#### The problem
Copying exactly, give the lines in the material below from the one with "intros a Ha." to the one with "An expression over", ends included, and nothing besides.

#### Data in this exercise
################
Lemma reads_neg t x : readsAt 2 t x -> readsAt 2 ("-"%char :: t) (res_bind x (fun v => Ok (fneg v))).
Proof.
  intros [_ H]. split; [done|]. intros k Hk. apply (yields_unary_minus scope _ (readResult x k)); [done|by apply (H k)|]. by destruct x.
Qed.

Lemma app_binary (t u k : text) c : (t ++ " "%char :: c :: " "%char :: u) ++ k = t ++ (" "%char :: c :: " "%char :: u ++ k).
Proof. by rewrite <- app_assoc. Qed.

Lemma reads_sum (plus : bool) op t u x y : op = (if plus then OpAdd else OpSub) -> readsAt 0 t x -> readsAt 1 u y ->
  readsAt 0 (t ++ " "%char :: opText op :: " "%char :: u) (res_bind x (fun v => res_bind y (fun w => evalOp op v w))).
Proof.
  intros Hop [Ho H] Hu. split; [intros k Hk; rewrite app_binary; by apply Ho|]. intros k r Hk Hp Hr. rewrite app_binary.
  apply H; [done|by rewrite Hop; destruct plus|]. destruct x as [v|e]; [|done]. cbn [readResult follow res_bind] in *.
  apply (yields_expr_step scope plus _ _ (readResult y k)); [by rewrite Hop; destruct plus| |].
  - change (xp_next _) with (xp_next (lexToken (opText op :: " "%char :: u ++ k))). replace (xp_next _) with (lexToken (u ++ k)) by (by rewrite Hop; destruct plus). by apply term_alone.
  - destruct y as [w|e]; [|done]. cbn [readResult follow res_bind] in *. rewrite Hop in Hr. by destruct plus.
Qed.

Lemma reads_product (times : bool) op t u x y : op = (if times then OpMul else OpDiv) -> readsAt 1 t x -> readsAt 2 u y ->
  readsAt 1 (t ++ " "%char :: opText op :: " "%char :: u) (res_bind x (fun v => res_bind y (fun w => evalOp op v w))).
Proof.
  intros Hop [Ho H] [_ Hu]. split; [intros k Hk; rewrite app_binary; by apply Ho|]. intros k r Hk Hr. rewrite app_binary.
  apply H; [done|]. destruct x as [v|e]; [|done]. cbn [readResult follow res_bind] in *.
  apply (yields_term_step scope times _ _ (readResult y k)); [by rewrite Hop; destruct times| |].
  - replace (xp_next _) with (lexToken (u ++ k)) by (by rewrite Hop; destruct times). by apply Hu.
  - destruct y as [w|e]; [|done]. cbn [readResult follow res_bind] in *. rewrite Hop in Hr. destruct times; [done|]. cbn [evalOp negb andb] in *. by destruct (feqb w fzero).
Qed.

Lemma evalArgs_cons a l : evalArgs scope (a :: l) = res_bind (evalE scope a) (fun v => res_bind (evalArgs scope l) (fun vs => Ok (v :: vs))).
Proof. done. Qed.

(** The arguments of a call, from the first one on. *)
Lemma reads_args name args : forall a vs k, Forall (fun a => readsAt 0 (printE 0 a) (evalE scope a)) (a :: args) ->
  yields scope (JArgs name vs) (lexToken (sepArgs (map (printE 0) (a :: args)) ++ ")"%char :: k))
    (readResult (res_bind (evalArgs scope (a :: args)) (fun ws => applyFunc name (vs ++ ws))) k).
Proof.
  induction args as [|b args IH]; intros a vs k Hall; inversion Hall as [|? ? Ha Hrest]; subst.
  - cbn [map sepArgs flat_map]. rewrite app_nil_r. apply (yields_args scope _ _ _ (readResult (evalE scope a) (")"%char :: k))); [apply expr_alone; [done|right; left; by exists k]|].
    rewrite evalArgs_cons. destruct (evalE scope a) as [v|e]; [|done]. right. split; [done|]. split; [done|]. by cbn; destruct (applyFunc name (vs ++ [v])).
  - replace (_ ++ ")"%char :: k) with (printE 0 a ++ ","%char :: " "%char :: sepArgs (map (printE 0) (b :: args)) ++ ")"%char :: k)
      by (cbn [map sepArgs flat_map]; rewrite <- !app_assoc; cbn [app]; rewrite <- ?app_assoc; reflexivity).
    apply (yields_args scope _ _ _ (readResult (evalE scope a) (","%char :: " "%char :: sepArgs (map (printE 0) (b :: args)) ++ ")"%char :: k)));
      [apply expr_alone; [done|right; right; by eexists]|].
    rewrite evalArgs_cons. destruct (evalE scope a) as [v|e]; [|done]. left. split; [done|]. specialize (IH b (vs ++ [v]) k Hrest). cbn [res_bind] in *.
    destruct (evalArgs scope (b :: args)) as [ws|e]; cbn [res_bind] in *; [|done]. by rewrite <- app_assoc in IH.
Qed.

Lemma reads_call f args : isIdentText f = true -> Forall (fun a => readsAt 0 (printE 0 a) (evalE scope a)) args ->
  readsAt 3 (f ++ "("%char :: sepArgs (map (printE 0) args) ++ [")"%char]) (evalE scope (ECall f args)).
Proof.
  intros Hf Hargs. set (body := sepArgs (map (printE 0) args)).
  assert (Hl : forall k, lexToken ((f ++ "("%char :: body ++ [")"%char]) ++ k) = mkParser ("("%char :: body ++ ")"%char :: k) (mkToken tokIdent f)).
  { intros k. rewrite <- app_assoc. cbn [app]. rewrite <- app_assoc. by apply lex_ident. }
  split; [intros k Hk; by rewrite Hl|]. intros k Hk. rewrite Hl. split; [done|]. split; [done|]. rewrite evalE_call.
  assert (Hcall : forall r fuel, parseCall (descent scope fuel) (string_of_list_ascii f) (lexToken ("("%char :: body ++ ")"%char :: k)) = Some r ->
    yields scope JPrimary (mkParser ("("%char :: body ++ ")"%char :: k) (mkToken tokIdent f)) r) by (intros r fuel H; by exists (S fuel)).
  unfold parseCall in Hcall. fold (supported f) in Hcall. destruct (supported f); cbn [negb] in Hcall; [|by apply (Hcall _ 0%nat)].
  change (xp_next (lexToken ("("%char :: body ++ ")"%char :: k))) with (lexToken (body ++ ")"%char :: k)) in Hcall. cbv zeta in Hcall. destruct args as [|a args].
  - apply (Hcall _ 0%nat). cbn [res_bind evalArgs]. by destruct (applyFunc _ _).
  - assert (Hopen : isTok (lexToken (body ++ ")"%char :: k)) tokRParen = false).
    { inversion Hargs as [|? ? [Ho _] _]; subst. subst body. cbn [map sepArgs]. rewrite <- app_assoc. apply Ho. destruct args; cbn; auto. }
    rewrite Hopen in Hcall. destruct (reads_args (string_of_list_ascii f) args a [] k Hargs) as [fuel H]. by apply (Hcall _ fuel).
Qed.

(** Printed expressions read as their values, at every level. *)
Lemma reads_printed e : wfE e = true -> forall lvl, (lvl <= 3)%nat -> readsAt lvl (printE lvl e) (evalE scope e).
Proof.
  induction e as [t|x|e IH|e IH|op a b IHa IHb|f args IH] using expr_nested_ind; cbn [wfE]; intros Hwf; cbn [printE]; apply reads_levels.
  all: cbn [prec]; try (destruct op; lia).
  - by apply reads_num.
  - lia.
  - by apply reads_var.
  - lia.
  - apply reads_pos, IH; [done|lia].
  - lia.
  - apply reads_neg, IH; [done|lia].
  - lia.
  - apply andb_prop in Hwf as [Ha Hb]. specialize (IHa Ha). specialize (IHb Hb).
    destruct op; cbn [evalE opLevel].
    + apply (reads_sum true); [done|apply IHa; lia|apply IHb; lia].
    + apply (reads_sum false); [done|apply IHa; lia|apply IHb; lia].
    + apply (reads_product true); [done|apply IHa; lia|apply IHb; lia].
    + apply (reads_product false); [done|apply IHa; lia|apply IHb; lia].
  - apply andb_prop in Hwf as [Hf Hargs]. apply reads_call; [done|]. rewrite forallb_forall in Hargs. rewrite List.Forall_forall in IH |- *.
    intros a Ha. apply IH; [done|by apply Hargs|lia].
  - lia.
Qed.
End Printed.

(** C35: The evaluator of constraint expressions computes the value of the expression.
    On every text it returns a value or an error, never running out of the fuel of the
    model.  An expression over numbers, names, signs, the four operations and calls,
    printed with parentheses only where the precedence asks for them, evaluates to its
    value: products before sums, operators of one level from the left, a sign before
    the product it stands in, and of several errors (an undefined name, a malformed
    number, a division by zero, an unsupported function, a wrong number of arguments)
    the leftmost. *)
Theorem evaluates_expressions (scope : gmap string float64) (e : expr) (Hwf : wfE e = true) :
  (forall expression, safeEval expression scope <> None) /\
  safeEval (string_of_list_ascii (printE 0 e)) scope = Some (evalE scope e).
Proof.
  split; [intros; apply safeEval_total|]. unfold safeEval. rewrite list_ascii_of_string_of_list_ascii. set (src := printE 0 e).
  assert (H : yields scope JExpr (lexToken src) (readResult (evalE scope e) [])).
  { pose proof (expr_alone scope src (evalE scope e) [] (reads_printed scope e Hwf 0 ltac:(lia)) ltac:(by left)) as H. by rewrite app_nil_r in H. }
  rewrite (yields_total scope _ _ _ H (evalFuel src)).
  - by destruct (evalE scope e).
  - unfold needs, evalFuel. pose proof (left_lexToken src). lia.
Qed.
################
#### Result for this task
    intros a Ha. apply IH; [done|by apply Hargs|lia].
  - lia.
Qed.
End Printed.

(** C35: The evaluator of constraint expressions computes the value of the expression.
    On every text it returns a value or an error, never running out of the fuel of the
    model.  An expression over numbers, names, signs, the four operations and calls,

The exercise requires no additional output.